But you won’t hear him saying that schools must be dinged in order to avoid a tax hike.

Schwarzenegger certainly isn’t going to campaign for Prop. 76 by shouting -- even whispering -- that the measure would cut back on Prop. 98 school funding guarantees. Poll after poll shows that education is government’s most popular program, and one that voters would be willing to pay higher taxes to adequately fund.

The latest poll by the nonpartisan Public Policy Institute of California shows that likely voters consider education “the most important issue” facing the state. The budget deficit and taxes rank far behind.

Prop. 76 -- like Prop. 98 -- is too complicated for mortal comprehension. But one thing Prop. 76 says is that money previously borrowed from schools ($3.8 billion) to balance state budgets no longer needs to be returned to the schools’ guaranteed annual funding base, as required by Prop. 98. So that’s a nearly $4 billion annual cut right there. The current $3.8 billion debt would be repaid over a 15-year period, but not returned to the annual base.

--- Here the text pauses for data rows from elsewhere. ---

(** * The browser client of the pipeline generator (static/js/app.js)

    A shallow embedding of the page script: its two globals, the part of
    the document it reads and writes, and its event handlers.  The script
    is event driven; every [async] handler is cut at its suspension point
    into the part that runs before the [await] and the part that runs when
    the awaited promise settles. *)

From Stdlib Require Import List NArith Arith Bool Lia String Ascii DecimalString.
Import ListNotations.


Set Warnings "-register-all".

(** ** Strings

    A JavaScript string is a sequence of UTF-16 code units. *)

Definition jsstring := list N.

(** An ASCII literal of the source. *)
Definition lit (s : string) : jsstring :=
  map N_of_ascii (list_ascii_of_string s).

(** [String(n)] for a non-negative integer [n]. *)
Definition decimal (n : nat) : jsstring :=
  lit (NilEmpty.string_of_uint (Nat.to_uint n)).

Definition jsstring_eqb (a b : jsstring) : bool :=
  if list_eq_dec N.eq_dec a b then true else false.

Definition is_empty (s : jsstring) : bool :=
  match s with
  | [] => true
  | _ :: _ => false
  end.

(** WhiteSpace and LineTerminator code points, as [String.prototype.trim]
    strips them. *)
Definition is_whitespace (c : N) : bool :=
  ((9 <=? c) && (c <=? 13) || (c =? 32) || (c =? 160) || (c =? 5760)
   || (8192 <=? c) && (c <=? 8202) || (c =? 8232) || (c =? 8233)
   || (c =? 8239) || (c =? 8287) || (c =? 12288) || (c =? 65279))%N.
(** * KAPPA: the custom-app lookup of [helpers/utils.py]

    A shallow embedding of [_find_lib_item_match] and
    [_find_lib_item_dynamic] (class [Utilities], helpers/utils.py) and of the
    two callers in KAPPA.py that decide between creating and updating a
    custom app, together with the library routines they rely on:
    [re.sub], [difflib.SequenceMatcher.ratio], [packaging.version.parse],
    [datetime.strptime], [sorted], [min] and [dict].

    Python [str] values are lists of characters; a character is a code point
    below 256.  Exceptions are values of an error monad.

    Around the lookup: the settings that [helpers/configs.py] derives for a
    run (enforcement, Self Service categories, names of the custom apps),
    the lookup of a token, the customization of the audit script, and the
    loop of [main] over the names with what it sends and what it does to
    the audit script. *)

From Stdlib Require Import String Ascii.
From Stdlib Require Import List Bool Arith PeanoNat NArith ZArith QArith.
From Stdlib Require Import Lia Permutation Sorted.
From Stdlib Require Import DecimalString.
Import ListNotations.

Local Open Scope nat_scope.
Local Open Scope list_scope.

(* ===================================================================== *)
(** * Python strings *)
(* ===================================================================== *)

Module PyStr.

Definition str := list ascii.

(** A string literal. *)
Definition lit (s : string) : str := list_ascii_of_string s.

Definition code (c : ascii) : nat := nat_of_ascii c.

Definition chr_eqb (c d : ascii) : bool := Ascii.eqb c d.

(** [a == b] on strings. *)
Fixpoint str_eqb (a b : str) : bool :=
  match a, b with
  | [], [] => true
  | c :: a', d :: b' => chr_eqb c d && str_eqb a' b'
  | _, _ => false
  end.

(** [s.startswith(p)]. *)
Fixpoint startswith (p s : str) : bool :=
  match p, s with
  | [], _ => true
  | c :: p', d :: s' => chr_eqb c d && startswith p' s'
  | _ :: _, [] => false
  end.

(** [s.endswith(p)]. *)
Definition endswith (p s : str) : bool := startswith (rev p) (rev s).

(** [sub in s]: [sub] occurs in [s] as a contiguous substring. *)
Fixpoint contains (sub s : str) : bool :=
  startswith sub s ||
  match s with
  | [] => false
  | _ :: s' => contains sub s'
  end.

(** The characters of [s] up to, not including, the first [c]. *)
Fixpoint take_until (c : ascii) (s : str) : str :=
  match s with
  | [] => []
  | d :: s' => if chr_eqb d c then [] else d :: take_until c s'
  end.

(** [os.path.basename(p)] (posixpath): what follows the last slash. *)
Definition basename (p : str) : str := rev (take_until "/"%char (rev p)).

(** [s.replace(old, new)] for a one-character [old]. *)
Fixpoint replace_chr (old : ascii) (new : str) (s : str) : str :=
  match s with
  | [] => []
  | c :: s' => (if chr_eqb c old then new else [c]) ++ replace_chr old new s'
  end.

(** [''.join(parts)]. *)
Definition join_empty (parts : list str) : str := concat parts.

Definition is_digit (c : ascii) : bool := (48 <=? code c) && (code c <=? 57).

(** The value of a decimal digit character. *)
Definition digit_val (c : ascii) : N := N.of_nat (code c - 48).

Definition between (lo hi n : nat) : bool := (lo <=? n) && (n <=? hi).

(** The class [\w] of a [str] pattern: [[a-zA-Z0-9_]] and every other
    character for which [str.isalnum()] holds; below 256 these are the
    Latin-1 letters, the superscript digits and the vulgar fractions. *)
Definition is_word (c : ascii) : bool :=
  let n := code c in
  between 48 57 n || between 65 90 n || (n =? 95) || between 97 122 n
  || (n =? 170) || (n =? 178) || (n =? 179) || (n =? 181) || (n =? 185)
  || (n =? 186) || between 188 190 n || between 192 214 n
  || between 216 246 n || between 248 255 n.

Definition newline : ascii := ascii_of_nat 10.
Definition dot : ascii := "."%char.
Definition space : ascii := " "%char.
Definition underscore : ascii := "_"%char.
Definition quote : ascii := "'"%char.

End PyStr.
Import PyStr.

(* ===================================================================== *)
(** * [re.sub] for the patterns of [re_replacements] *)
(* ===================================================================== *)

Module Re.

(** A compiled pattern, as [re.sub] uses it: asked at one position of the
    subject, it answers with the length of the match that starts there.
    The first argument tells whether the position is the start of the
    subject (for [^]), the second is the subject from that position on.
    None of the patterns below matches the empty string. *)
Definition pattern := bool -> str -> option nat.

(** [re.sub(pattern, repl, s)]: scan from the left; where the pattern
    matches, emit [repl] and resume after the match; elsewhere copy one
    character.  [skip] counts the characters of the current match that are
    still to be passed over. *)
Fixpoint sub_from (p : pattern) (repl : str) (skip : nat) (at_start : bool)
    (s : str) : str :=
  match s with
  | [] => []
  | c :: s' =>
      match skip with
      | S k => sub_from p repl k false s'
      | 0 =>
          match p at_start s with
          | Some (S n) => repl ++ sub_from p repl n false s'
          | _ => c :: sub_from p repl 0 false s'
          end
      end
  end.

Definition sub (p : pattern) (repl : str) (s : str) : str :=
  sub_from p repl 0 true s.

(** The look-ahead [(?=.pkg)]: any character but a newline, then [pkg]. *)
Definition lookahead_any_pkg (s : str) : bool :=
  match s with
  | d :: p :: k :: g :: _ =>
      negb (chr_eqb d newline) && chr_eqb p "p"%char && chr_eqb k "k"%char
      && chr_eqb g "g"%char
  | _ => false
  end.

(** [r"_\w{8}(?=.pkg)"]. *)
Definition pat_upload_id : pattern := fun _ s =>
  match s with
  | c :: rest =>
      if chr_eqb c underscore
         && (length (firstn 8 rest) =? 8)
         && forallb is_word (firstn 8 rest)
         && lookahead_any_pkg (skipn 8 rest)
      then Some 9 else None
  | [] => None
  end.

(** [r"[ ]"]. *)
Definition pat_space : pattern := fun _ s =>
  match s with
  | c :: _ => if chr_eqb c space then Some 1 else None
  | [] => None
  end.

(** ["[^0-9\\.]"]: one character that is neither a digit nor a dot. *)
Definition pat_not_digit_dot : pattern := fun _ s =>
  match s with
  | c :: _ => if is_digit c || chr_eqb c dot then None else Some 1
  | [] => None
  end.

(** The number of dots [s] starts with. *)
Fixpoint leading_dots (s : str) : nat :=
  match s with
  | c :: s' => if chr_eqb c dot then S (leading_dots s') else 0
  | [] => 0
  end.

(** [r"[.]{2,}"]: a greedy run of at least two dots. *)
Definition pat_dots : pattern := fun _ s =>
  let n := leading_dots s in
  if 2 <=? n then Some n else None.

(** [$] without [re.MULTILINE]: the end of the subject, or the position
    before a newline that ends the subject. *)
Definition at_end (s : str) : bool :=
  match s with
  | [] => true
  | [c] => chr_eqb c newline
  | _ => false
  end.

(** [r"^\.|\.$"]. *)
Definition pat_edge_dot : pattern := fun at_start s =>
  match s with
  | c :: s' =>
      if chr_eqb c dot && (at_start || at_end s') then Some 1 else None
  | [] => None
  end.

End Re.

(* ===================================================================== *)
(** * The version sanitizer of [_find_lib_item_dynamic] *)
(* ===================================================================== *)

Module Sanitizer.

(** [re_replacements], in the insertion order of the dictionary:
    [{r"_\w{8}(?=.pkg)": '', r"[ ]": ".", "[^0-9\\.]": '',
      r"[.]{2,}": ".", r"^\.|\.$": ''}]. *)
Definition re_replacements : list (Re.pattern * str) :=
  [ (Re.pat_upload_id, []);
    (Re.pat_space, [dot]);
    (Re.pat_not_digit_dot, []);
    (Re.pat_dots, [dot]);
    (Re.pat_edge_dot, []) ].

(** [reduce(lambda parsed_vers, match_replace:
             re.sub( *match_replace, parsed_vers),
           re_replacements.items(), maybepkg)]. *)
Definition sanitize (maybepkg : str) : str :=
  fold_left (fun parsed_vers match_replace =>
               Re.sub (fst match_replace) (snd match_replace) parsed_vers)
            re_replacements maybepkg.

(** [re.sub(r"_\w{8}(?=.pkg)", '', pkg)], the name that is scored. *)
Definition strip_upload_id (pkg : str) : str := Re.sub Re.pat_upload_id [] pkg.

(** ** The five steps, as the specification words them *)

(** (2) replace spaces with a dot. *)
Definition spaces_to_dots (s : str) : str :=
  map (fun c => if chr_eqb c space then dot else c) s.

(** (3) remove every character that is not a digit or a dot. *)
Definition keep_digits_dots (s : str) : str :=
  filter (fun c => is_digit c || chr_eqb c dot) s.

(** (4) collapse each run of two or more dots into one. *)
Fixpoint collapse_dots (s : str) : str :=
  match s with
  | [] => []
  | c :: s' =>
      match s' with
      | d :: _ =>
          if chr_eqb c dot && chr_eqb d dot then collapse_dots s'
          else c :: collapse_dots s'
      | [] => [c]
      end
  end.

Definition strip_leading_dot (s : str) : str :=
  match s with
  | c :: s' => if chr_eqb c dot then s' else s
  | [] => []
  end.

Definition strip_trailing_dot (s : str) : str :=
  rev (strip_leading_dot (rev s)).

(** (5) strip a leading or trailing dot. *)
Definition strip_edge_dots (s : str) : str :=
  strip_trailing_dot (strip_leading_dot s).

(** ** The shape of a sanitized version *)

Definition digit_or_dot (c : ascii) : bool := is_digit c || chr_eqb c dot.

Fixpoint no_double_dot (s : str) : bool :=
  match s with
  | [] => true
  | c :: s' =>
      match s' with
      | d :: _ => negb (chr_eqb c dot && chr_eqb d dot) && no_double_dot s'
      | [] => true
      end
  end.

Definition no_leading_dot (s : str) : bool :=
  match s with
  | c :: _ => negb (chr_eqb c dot)
  | [] => true
  end.

Fixpoint last_dot (s : str) : bool :=
  match s with
  | [] => false
  | c :: s' =>
      match s' with
      | [] => chr_eqb c dot
      | _ :: _ => last_dot s'
      end
  end.

(** Digits and single dots, with no dot at either end: the empty string,
    or groups of digits separated by one dot each. *)
Definition well_shaped (s : str) : bool :=
  forallb digit_or_dot s && no_double_dot s && no_leading_dot s
  && negb (last_dot s).

(** The pipeline of section 4.2, each step on the output of the one
    before. *)
Definition sanitize_spec (s : str) : str :=
  strip_edge_dots
    (collapse_dots (keep_digits_dots (spaces_to_dots (strip_upload_id s)))).

End Sanitizer.

(* ===================================================================== *)
(** * [difflib.SequenceMatcher(None, a, b).ratio()] *)
(* ===================================================================== *)

Module Difflib.

(** A matching block [(i, j, k)]: [a[i:i+k] == b[j:j+k]]. *)
Definition block := (nat * nat * nat)%type.

Section SequenceMatcher.

(** [SequenceMatcher(None, a, b)]: no junk predicate, [autojunk] on. *)
Variables a b : str.

Definition chr_at (s : str) (i : nat) : ascii := nth i s Ascii.zero.

Definition count_chr (c : ascii) (s : str) : nat :=
  length (filter (chr_eqb c) s).

(** The positions of [c] in [s], counted from [i], in increasing order. *)
Fixpoint indices_from (c : ascii) (i : nat) (s : str) : list nat :=
  match s with
  | [] => []
  | d :: s' =>
      if chr_eqb d c then i :: indices_from c (S i) s'
      else indices_from c (S i) s'
  end.

(** [__chain_b]: with [len(b) >= 200], an element that occurs more than
    [len(b) // 100 + 1] times is popular and loses its entry in [b2j]. *)
Definition popular (c : ascii) : bool :=
  (200 <=? length b) && (length b / 100 + 1 <? count_chr c b).

(** [b2j.get(c, [])]. *)
Definition b2j (c : ascii) : list nat :=
  if popular c then [] else indices_from c 0 b.

(** [j2len.get(j-1, 0)], for a dictionary read as a function that is 0
    off its keys. *)
Definition j2len_prev (j2len : nat -> nat) (j : nat) : nat :=
  match j with
  | 0 => 0
  | S j' => j2len j'
  end.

Another feature -- which does make sense -- is that in boom years, a generous state could give schools a bonus above their guarantee without the payment being built into the future assured base, as currently required by Prop. 98.

State fiscal gurus -- not just Schwarzenegger -- have complained for years that the schools’ funding guarantee has been growing so rapidly it threatens to gobble up the rest of the budget, devouring healthcare, prisons, parks....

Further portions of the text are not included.